Duckdb is an excellent OLAP db, I have had customers who had s3 data lake of parquet and use databricks or other expensive tool, when they could easily use duckdb.. Given we have cursor/claude code, it is not that hard for lot of use cases, I think the lack of documentation on how duckdb functions -- in terms of how it loads these files etc are some of the reasons companies are not even trying to adopt duckdb. I think blogs like this is a great testament for duckdb's performance!
I have been playing today with ducklake, and I have to confess I don't quite get what it does that duckdb doesn't already do, if duckdb can just run on top of parquet files quite happily without this extension...
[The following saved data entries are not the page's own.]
(* ===== verification/Chman.v ===== *)
(** * Messages between the T6021 driver and its firmware

    The channel table of [src/ane/t6021/ane_t6021_boot.h], the table of buffers
    the firmware asked for ([ane_t6021_legtab.h]), the rule of the allocation
    ring ([ane_t6021_mring.h]), and the exchange, drain and command functions
    of [ane_t6021_rtclient_main.c].

    The IPC surface and the buffers are shared memory: before every load the
    firmware may change any byte of them. It is a parameter, a function of
    what the host did so far. Functions are programs of a state monad over
    [struct ane_rtclient]; every shared access, barrier and doorbell is
    logged. The number of polls a wait gets before its deadline is a
    parameter too. Log lines and the optional TD trace are not modelled. *)

From Stdlib Require Import String.
From S2P Require Import Prelude FwValidate M1Map FwLoad Boot.

#[local] Open Scope Z_scope.

(** ** The channel table *)

Definition ANE_T6021_CHMAN_ENTRY_SIZE : Z := 0x100.
Definition ANE_T6021_CHMAN_NAME_LEN : Z := 0x40.
Definition ANE_T6021_CHMAN_COUNT : Z := 8.
Definition ANE_T6021_CHMAN_TOTAL : Z := 0x10440.

Record ane_t6021_chman_static := ChmanStatic {
  cs_name : string;
  cs_type : Z;
  cs_bit : Z;
  cs_size : Z;
  cs_off : Z;
}.

Definition ane_t6021_chman_layout : list ane_t6021_chman_static :=
  [ChmanStatic "TERMINAL" 2 0 0x300 0x0800;
   ChmanStatic "IO" 0 1 0x010 0xc800;
   ChmanStatic "DEBUG" 0 2 0x008 0xcc00;
   ChmanStatic "BUF_H2T" 0 3 0x040 0xce00;
   ChmanStatic "BUF_T2H" 1 4 0x040 0xde00;
   ChmanStatic "SHAREDMALLOC" 1 5 0x008 0xee00;
   ChmanStatic "IO_T2H" 1 6 0x040 0xf000;
   ChmanStatic "DATA_CHAIN_H2T" 0 7 0x010 0x10000].

(** [layout[i]]; the callers pass an index below [CHMAN_COUNT]. *)
Definition layout (i : Z) : ane_t6021_chman_static :=
  default (ChmanStatic "" 0 0 0 0) (ane_t6021_chman_layout !! Z.to_nat i).

Definition c_string (s : string) : bytes :=
  map (fun c => Z.of_N (Ascii.N_of_ascii c)) (list_ascii_of_string s) ++ [0].

(** Entry [i] of the table at the start of the surface. *)
Definition ane_t6021_chman_entry_ok (ipc : bytes) (i ipc_dva : Z) : res bool :=
  let d := i * ANE_T6021_CHMAN_ENTRY_SIZE in
  let s := layout i in
  nm ← strncmp_eq ipc d (c_string (cs_name s)) (Z.to_nat ANE_T6021_CHMAN_NAME_LEN);
  if negb nm then Ret false
  else
    ty ← le32 ipc (d + 0x40);
    bit ← le32 ipc (d + 0x44);
    size ← le64 ipc (d + 0x48);
    ring ← le64 ipc (d + 0x50);
    Ret ((ty =? cs_type s) && (bit =? cs_bit s) && (size =? cs_size s) && (ring =? u64 (ipc_dva + cs_off s))).

Definition ane_t6021_chman_check (ipc : bytes) (ipc_dva : Z) : res Z :=
  foldM (fun bad i =>
    ok ← ane_t6021_chman_entry_ok ipc i ipc_dva;
    Ret (if ok : bool then bad else Z.lor bad (u32 (Z.shiftl 1 i)))) 0 (seqZ 0 ANE_T6021_CHMAN_COUNT).

(** One slot given to the host: [memset(entry, 0, 24); entry[0] = 1;]. *)
Definition host_slot (off : Z) (m : bytes) (slot : Z) : res bytes :=
  m ← memset m (off + slot * 0x40) 0 24;
  wr8 m (off + slot * 0x40) 1.

(** The surface after the call, and the value returned. *)
Definition ane_t6021_chman_host_init (ipc : option bytes) (size dva : Z) : res (option bytes * bool) :=
  match ipc with
  | None => Ret (None, false)
  | Some m =>
      if (size <? ANE_T6021_CHMAN_TOTAL) || (dva >? U64_MAX - ANE_T6021_CHMAN_TOTAL) then Ret (ipc, false)
      else
        bad ← ane_t6021_chman_check m dva;
        if negb (bad =? 0) then Ret (ipc, false)
        else
          m ← foldM (fun m i =>
                if negb (cs_type (layout i) =? 0) then Ret m
                else foldM (host_slot (cs_off (layout i))) m (seqZ 0 (cs_size (layout i))))
                m (seqZ 0 ANE_T6021_CHMAN_COUNT);
          Ret (Some m, true)
  end.

(** ** The rule of the allocation ring *)

Inductive ane_t6021_mring_kind :=
  | ANE_T6021_MRING_IDLE
  | ANE_T6021_MRING_MALLOC
  | ANE_T6021_MRING_FREE
  | ANE_T6021_MRING_ANSWERED
  | ANE_T6021_MRING_BAD.

Definition ane_t6021_mring_classify (hdr size mode : Z) : ane_t6021_mring_kind :=
  if negb (Z.land hdr 1 =? 0) then ANE_T6021_MRING_ANSWERED
  else if hdr =? 0 then
    if size =? 0 then ANE_T6021_MRING_IDLE
    else if mode >? 0xffffffff then ANE_T6021_MRING_BAD else ANE_T6021_MRING_MALLOC
  else if negb (size =? 0) || negb (mode =? 0) then ANE_T6021_MRING_BAD else ANE_T6021_MRING_FREE.

(** ** The table of buffers *)

(** [cpu] is the memory behind the pointer. *)
Record ane_legacy_buffer := LegacyBuffer {
  lb_cpu : option bytes;
  lb_dma : Z;
  lb_size : Z;
}.

Definition no_buffer : ane_legacy_buffer := LegacyBuffer None 0 0.

(** [for (i = 0; i < n; i++) if (p(&t[i])) return i;] from index [i]. *)
Fixpoint legtab_scan (p : nat -> ane_legacy_buffer -> bool) (t : list ane_legacy_buffer) (n i : nat) : res (option nat) :=
  match n with
  | O => Ret None
  | S n' =>
      match t !! i with
      | None => Fault OutOfBounds
      | Some b => if p i b then Ret (Some i) else legtab_scan p t n' (S i)
      end
  end.

Definition ane_legtab_pick (t : list ane_legacy_buffer) (used cap : Z) : res (option nat) :=
  r ← legtab_scan (fun _ b => bool_decide (lb_cpu b = None)) t (Z.to_nat used) 0;
  Ret (match r with
       | Some i => Some i
       | None => if used <? cap then Some (Z.to_nat used) else None
       end).

Definition ane_legtab_find (t : list ane_legacy_buffer) (used dma : Z) (keep : option nat) : res (option nat) :=
  legtab_scan (fun i b => bool_decide (lb_cpu b <> None) && (lb_dma b =? dma) && bool_decide (keep <> Some i))
    t (Z.to_nat used) 0.

(** ** Driver state and shared memory *)

(** What the host does, in order. [Ld] and [St] access the IPC surface,
    [LdB] and [StB] a buffer; [Bell] is a write of a doorbell bit. *)
Inductive ev :=
  | Ld (off v : Z)
  | St (off v : Z)
  | LdB (i : nat) (off v : Z)
  | StB (i : nat) (off v : Z)
  | Fence
  | Bell (bit : Z)
  | IrqRd (v : Z)
  | IrqAck (v : Z)
  | Free (dma : Z)
  | StatsBegin
  | StatsComplete (rc : option errno).

#[export] Instance ev_eq_dec : EqDecision ev.
Proof. solve_decision. Defined.

Definition ANE_LEGACY_ALLOCS : Z := 8192.
Definition ANE_LEGACY_BYTES : Z := 0x20000000.
Definition SZ_16K : Z := 0x4000.
Definition SZ_2M : Z := 0x200000.
Definition CSNE_CMD_PROCEDURE_CALL : Z := 0x204.
Definition ANE_CALL_COOKIE : Z := 0xADD0.
Definition ANE_T2H_CALL_COOKIE_OFF : Z := 0x08.
Definition ANE_T2H_CALL_STATE_OFF : Z := 0x1c.
Definition ANE_T2H_CALL_FINISHED : Z := 1.

Section driver.
Context `{HI : Iommu} {HC : DmaCoherent}.

(** [struct ane_rtclient], the fields the exchange uses, with the boot fields
    of [struct ane_t6021] it reads and [ane_t6021_quarantined]. Pointers into
    the table are indices. *)
Record rtclient := RtClient {
  g_ipc : bytes;
  g_ipc_iova : Z;
  g_ipc_size : Z;
  g_fw : fw_state;
  g_held : bool;
  g_chman_ok : bool;
  g_bufs : list ane_legacy_buffer;
  g_last : option nat;
  g_allocated : Z;        (* u32 *)
  g_bytes : Z;            (* size_t *)
  g_malloc_cursor : Z;
  g_cmd_cursor : list Z;
  g_cmd_buf : option nat;
  g_quarantined : bool;
  g_log : list ev;
}.

Definition set_mem (ipc : bytes) (bufs : list ane_legacy_buffer) (g : rtclient) : rtclient :=
  RtClient ipc (g_ipc_iova g) (g_ipc_size g) (g_fw g) (g_held g) (g_chman_ok g) bufs (g_last g) (g_allocated g)
    (g_bytes g) (g_malloc_cursor g) (g_cmd_cursor g) (g_cmd_buf g) (g_quarantined g) (g_log g).
Definition add_log (e : ev) (g : rtclient) : rtclient :=
  RtClient (g_ipc g) (g_ipc_iova g) (g_ipc_size g) (g_fw g) (g_held g) (g_chman_ok g) (g_bufs g) (g_last g)
    (g_allocated g) (g_bytes g) (g_malloc_cursor g) (g_cmd_cursor g) (g_cmd_buf g) (g_quarantined g) (g_log g ++ [e]).
Definition set_table (f : fw_state) (bufs : list ane_legacy_buffer) (last : option nat) (allocated bts : Z)
    (g : rtclient) : rtclient :=
  RtClient (g_ipc g) (g_ipc_iova g) (g_ipc_size g) f (g_held g) (g_chman_ok g) bufs last allocated bts
    (g_malloc_cursor g) (g_cmd_cursor g) (g_cmd_buf g) (g_quarantined g) (g_log g).
Definition set_malloc_cursor (c : Z) (g : rtclient) : rtclient :=
  RtClient (g_ipc g) (g_ipc_iova g) (g_ipc_size g) (g_fw g) (g_held g) (g_chman_ok g) (g_bufs g) (g_last g)
    (g_allocated g) (g_bytes g) c (g_cmd_cursor g) (g_cmd_buf g) (g_quarantined g) (g_log g).
Definition set_cmd_cursor (ch c : Z) (g : rtclient) : rtclient :=
  RtClient (g_ipc g) (g_ipc_iova g) (g_ipc_size g) (g_fw g) (g_held g) (g_chman_ok g) (g_bufs g) (g_last g)
    (g_allocated g) (g_bytes g) (g_malloc_cursor g) (<[Z.to_nat ch := c]> (g_cmd_cursor g)) (g_cmd_buf g)
    (g_quarantined g) (g_log g).
Definition quarantine (g : rtclient) : rtclient :=
  RtClient (g_ipc g) (g_ipc_iova g) (g_ipc_size g) (g_fw g) (g_held g) (g_chman_ok g) (g_bufs g) (g_last g)
    (g_allocated g) (g_bytes g) (g_malloc_cursor g) (g_cmd_cursor g) (g_cmd_buf g) true (g_log g).
Definition set_chman_ok (b : bool) (g : rtclient) : rtclient :=
  RtClient (g_ipc g) (g_ipc_iova g) (g_ipc_size g) (g_fw g) (g_held g) b (g_bufs g) (g_last g)
    (g_allocated g) (g_bytes g) (g_malloc_cursor g) (g_cmd_cursor g) (g_cmd_buf g) (g_quarantined g) (g_log g).

(** A call that can fail by a value keeps the state it reached. *)
Definition M (A : Type) : Type := rtclient -> res (rtclient * A).

Definition ret {A} (a : A) : M A := fun g => Ret (g, a).
Definition bind {A B} (m : M A) (k : A -> M B) : M B := fun g => '(g', a) ← m g; k a g'.
Definition get {A} (f : rtclient -> A) : M A := fun g => Ret (g, f g).
Definition modify (f : rtclient -> rtclient) : M unit := fun g => Ret (f g, tt).
Definition lift {A} (r : rtclient -> res A) : M A := fun g => a ← r g; Ret (g, a).
End driver.

#[local] Notation "'let!' x := m 'in' k" := (bind m (fun x => k))
  (at level 200, x pattern, m at level 100, k at level 200, only parsing).
#[local] Notation "m ;; k" := (bind m (fun _ => k)) (at level 100, k at level 200, right associativity).

(** The firmware: the IPC surface and buffer [i] after the host's accesses
    [l], from what they were; the word of the interrupt register; the polls
    a wait that starts after [l] gets before its deadline. *)
Class Firmware := {
  fw_ipc : list ev -> bytes -> bytes;
  fw_buf : list ev -> nat -> bytes -> bytes;
  fw_irq : list ev -> Z;
  fw_polls : list ev -> nat;
}.

(** It writes bytes of the memory it was given. *)
Class FirmwareLaws `{Firmware} := {
  fw_ipc_len l m : zlen (fw_ipc l m) = zlen m;
  fw_ipc_bytes l m : bytes_ok m -> bytes_ok (fw_ipc l m);
  fw_buf_len l i m : zlen (fw_buf l i m) = zlen m;
  fw_buf_bytes l i m : bytes_ok m -> bytes_ok (fw_buf l i m);
}.

Section ops.
Context `{HI : Iommu} {HC : DmaCoherent} {HF : Firmware}.

Definition emit (e : ev) : M unit := modify (add_log e).

(** The firmware acts. *)
Definition fw_act : M unit :=
  modify (fun g => set_mem (fw_ipc (g_log g) (g_ipc g))
    (imap (fun i b => LegacyBuffer (fw_buf (g_log g) i <$> lb_cpu b) (lb_dma b) (lb_size b)) (g_bufs g)) g).

Definition ld64 (off : Z) : M Z :=
  fw_act;; let! v := lift (fun g => le64 (g_ipc g) off) in emit (Ld off v);; ret v.

Definition st64 (off v : Z) : M unit :=
  let! m := lift (fun g => put_le64 (g_ipc g) off v) in
  modify (fun g => set_mem m (g_bufs g) g);; emit (St off v).

(** The memory of buffer [i]; a NULL pointer is not dereferenced. *)
Definition buf_mem (i : nat) (g : rtclient) : res bytes :=
  match g_bufs g !! i with
  | Some (LegacyBuffer (Some m) _ _) => Ret m
  | _ => Fault OutOfBounds
  end.

Definition ldb16 (i : nat) (off : Z) : M Z :=
  fw_act;; let! v := lift (fun g => m ← buf_mem i g; le16 m off) in emit (LdB i off v);; ret v.

Definition stb16 (i : nat) (off v : Z) : M unit :=
  let! m := lift (fun g => m ← buf_mem i g; m ← wr8 m off v; wr8 m (off + 1) (Z.shiftr v 8)) in
  modify (fun g => set_mem (g_ipc g)
    (alter (fun b => LegacyBuffer (Some m) (lb_dma b) (lb_size b)) i (g_bufs g)) g);;
  emit (StB i off v).

(** ** Operations *)

(** [None] is a zero return. *)
Definition ane_rtclient_legacy_alloc (size : Z) : M (option errno) :=
  let! bts := get g_bytes in
  if (size =? 0) || negb (Z.land size (SZ_16K - 1) =? 0) || (size >? SZ_2M) ||
     (size >? u64 (ANE_LEGACY_BYTES - bts)) then ret (Some E2BIG)
  else
    let! slot := lift (fun g => ane_legtab_pick (g_bufs g) (g_allocated g) ANE_LEGACY_ALLOCS) in
    match slot with
    | None => ret (Some E2BIG)
    | Some i => fun g =>
        match dma_alloc (l_dom (g_fw g)) size with
        | None => Ret (g, Some ENOMEM)
        | Some (dma, d) =>
            match g_bufs g !! i with
            | None => Fault OutOfBounds
            | Some b =>
                if negb (Z.land dma (SZ_16K - 1) =? 0) || negb (ane_t6021_fw_alias_iova_ok (g_fw g) dma size) then
                  Ret (set_table (set_dom (dma_free d dma size) (g_fw g))
                         (<[i := LegacyBuffer None dma (lb_size b)]> (g_bufs g)) (g_last g) (g_allocated g) (g_bytes g) g,
                       Some ERANGE)
                else
                  Ret (set_table (set_dom d (g_fw g))
                         (<[i := LegacyBuffer (Some (replicate (Z.to_nat size) 0)) dma size]> (g_bufs g)) (Some i)
                         (if Z.of_nat i =? g_allocated g then u32 (g_allocated g + 1) else g_allocated g)
                         (u64 (g_bytes g + size)) g,
                       None)
            end
        end
    end.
I have experience with duckDB but not databricks... from the perspective of a company, is a tool like databricks more "secure" than duckdb? If my company adopts duckdb as a datalake, how do we secure it?
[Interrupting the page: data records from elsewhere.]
(* ===== verification/Adt.v ===== *)
(** * The boot device trees of the H15 and H16 drivers

    Two walkers of Apple's flattened device tree. [src/ane/h16/ane_h16_main.c]
    walks the mapped region without recursion, with a stack of 32 counters,
    and decodes the segments of the preloaded firmware; [src/ane/h15/ane_h15_adt.h]
    walks a blob recursively and refuses malformed ones. Both are compared with
    one specification: the tree a blob encodes.

    Log lines are not modelled. The device-tree nodes the region is found
    through, and its mapping, are parameters. *)

From Stdlib Require Import String.
From S2P Require Import Prelude.

#[local] Open Scope Z_scope.

(** ** Counted loops

    [for (i = 0; i < n; i++) body;] where [n] comes from the data: binary
    recursion on [n], so that a large count costs nothing when the body leaves
    the loop early. *)

Fixpoint upto {S A} (p : positive) (body : S -> res (S + A)) (s : S) : res (S + A) :=
  match p with
  | xH => body s
  | xO p =>
      r ← upto p body s;
      match r with inl s => upto p body s | inr a => Ret (inr a) end
  | xI p =>
      r ← body s;
      match r with
      | inl s =>
          r ← upto p body s;
          match r with inl s => upto p body s | inr a => Ret (inr a) end
      | inr a => Ret (inr a)
      end
  end.

Definition times {S A} (n : Z) (body : S -> res (S + A)) (s : S) : res (S + A) :=
  match n with Zpos p => upto p body s | _ => Ret (inl s) end.

(** ** The H16 walker *)

Definition ADT_MAX_LEN : Z := Z.shiftl 1 30.
Definition ADT_MAX_DEPTH : nat := 32.

Record adt_node := AdtNode {
  n_off : Z;
  n_nprops : Z;
  n_nchildren : Z;
}.

(** [ALIGN(n, 4)] on 32 bits. *)
Definition align4 (n : Z) : Z := Z.land (u32 (n + 3)) 0xfffffffc.

(** The kernel's [tolower]. *)
Definition isupper (c : Z) : bool :=
  (65 <=? c) && (c <=? 90) || (192 <=? c) && (c <=? 222) && negb (c =? 215).
Definition tolower (c : Z) : Z := if isupper c then c + 32 else c.

(** [!strncasecmp(m + off, s, n)]; [s] ends in a zero byte. *)
Fixpoint strncasecmp_eq (m : bytes) (off : Z) (s : bytes) (n : nat) : res bool :=
  match n, s with
  | O, _ => Ret true
  | S n', b :: s' =>
      a ← rd8 m off;
      if (a =? 0) || (b =? 0) then Ret (a =? b)
      else if tolower a =? tolower b then strncasecmp_eq m (off + 1) s' n'
      else Ret false
  | S _, [] => Fault OutOfBounds
  end.

Definition c_bytes (s : string) : bytes :=
  map (fun c => Z.of_N (Ascii.N_of_ascii c)) (list_ascii_of_string s) ++ [0].

Section h16.
(** The mapped region. *)
Context (adt : bytes).

Definition adt_len : Z := zlen adt.

Definition adt_node_at (off : Z) : res adt_node :=
  if off + 8 >? adt_len then Ret (AdtNode off 0 0)
  else
    nprops ← le32 adt off;
    nchildren ← le32 adt (off + 4);
    Ret (AdtNode off nprops nchildren).

Definition adt_end_sentinel : Z := u32 adt_len.

(** The length field of the property at [off], and the end of its body. *)
Definition prop_len (off : Z) : res Z := v ← le32 adt (off + 32); Ret (Z.land v 0x7fffffff).
Definition prop_extent (off len : Z) : Z := off + 36 + align4 len.

(** One property; [inr] when the region ends before it. *)
Definition skip_prop (off : Z) : res (Z + unit) :=
  if off + 36 >? adt_len then Ret (inr tt)
  else
    len ← prop_len off;
    let extent := prop_extent off len in
    if extent >? adt_len then Ret (inr tt) else Ret (inl (u32 extent)).

Record walk := Walk {
  w_off : Z;
  w_depth : nat;
  w_todo : list Z;       (* u32 todo[ADT_MAX_DEPTH] *)
}.

(** [while (!todo[depth]) { if (!depth) return off; depth--; }]. *)
Fixpoint adt_pop (depth : nat) (todo : list Z) : res (option nat) :=
  match todo !! depth with
  | None => Fault OutOfBounds
  | Some n =>
      if n =? 0 then match depth with O => Ret None | S d => adt_pop d todo end
      else Ret (Some depth)
  end.

Definition walk_round (w : walk) : res (walk + Z) :=
  d ← adt_pop (w_depth w) (w_todo w);
  match d with
  | None => Ret (inr (w_off w))
  | Some d =>
      let todo := alter (fun n => u32 (n - 1)) d (w_todo w) in
      let off := w_off w in
      if off + 8 >? adt_len then Ret (inr adt_end_sentinel)
      else
        nprops ← le32 adt off;
        nchildren ← le32 adt (off + 4);
        r ← times nprops skip_prop (u32 (off + 8));
        match r with
        | inr _ => Ret (inr adt_end_sentinel)
        | inl off =>
            if nchildren =? 0 then Ret (inl (Walk off d todo))
            else if (ADT_MAX_DEPTH <=? S d)%nat then Ret (inr adt_end_sentinel)
            else Ret (inl (Walk off (S d) (<[S d := nchildren]> todo)))
        end
  end.

(** Every round but the last consumes the 8 bytes of a node header. *)
Definition walk_fuel : nat := Z.to_nat (adt_len / 8) + 2.

Definition adt_subtree_end (off : Z) : res Z :=
  loop walk_fuel walk_round (Walk off 0 (1 :: replicate (ADT_MAX_DEPTH - 1) 0)).

(** One property of [adt_child]: [Some off] leaves the loop, [None] returns
    the empty node at the end. *)
Definition child_prop (off : Z) : res (Z + option Z) :=
  if off + 36 >? adt_len then Ret (inr (Some off))
  else
    size ← prop_len off;
    let extent := prop_extent off size in
    if extent >? adt_len then Ret (inr None) else Ret (inl (u32 extent)).

Definition child_step (off : Z) : res (Z + Z) :=
  if off + 8 >? adt_len then Ret (inr off) else e ← adt_subtree_end off; Ret (inl e).

Definition adt_child (n : adt_node) (idx : Z) : res adt_node :=
  r ← times (n_nprops n) child_prop (u32 (n_off n + 8));
  match r with
  | inr None => adt_node_at adt_end_sentinel
  | inl off | inr (Some off) =>
      r ← times idx child_step off;
      adt_node_at (match r with inl off | inr off => off end)
  end.

(** The offset and the size of the property's data. *)
Definition prop_step (name : bytes) (off : Z) : res (Z + (errno + Z * Z)) :=
  if off + 36 >? adt_len then Ret (inr (inl ENOENT))
  else
    len ← prop_len off;
    let extent := prop_extent off len in
    if extent >? adt_len then Ret (inr (inl EOVERFLOW))
    else
      eq ← strncasecmp_eq adt off name 32;
      if eq : bool then Ret (inr (inr (off + 36, len)))
      else if extent >? U32_MAX then Ret (inr (inl EOVERFLOW))
      else Ret (inl (u32 extent)).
Duckdb can run as a local instance that points to parquet files in a n s3 bucket. So your "auth" can live on the layer that gives permissions to access that bucket.
DuckDB is great but it’s barely OLAP right? A key part of OLAP is “online”. Since the writer process blocks any other processes from doing reads, calling it OLAP is a stretch I think.
Isn't the Online part here about getting results immediately after query, as opposed to overnight batch reports? So if you don't completely overwhelm DuckDB with writes, it still qualifies. The quality you're describing is something like "realtime analytics", and is a whole another category: Clickhouse doesn't qualify (batching updates, merging etc. — but it's clearly OLAP), Druid does.
For certain definition of realtime, certainly (as would any system with bounded ingestion latency), but it’s not low-latency streaming realtime. Tens of seconds or more can pass before new data becomes visible in queries in normal operation. There’s batching, there’s merging, and its overall architecture prioritizes throughput over latency.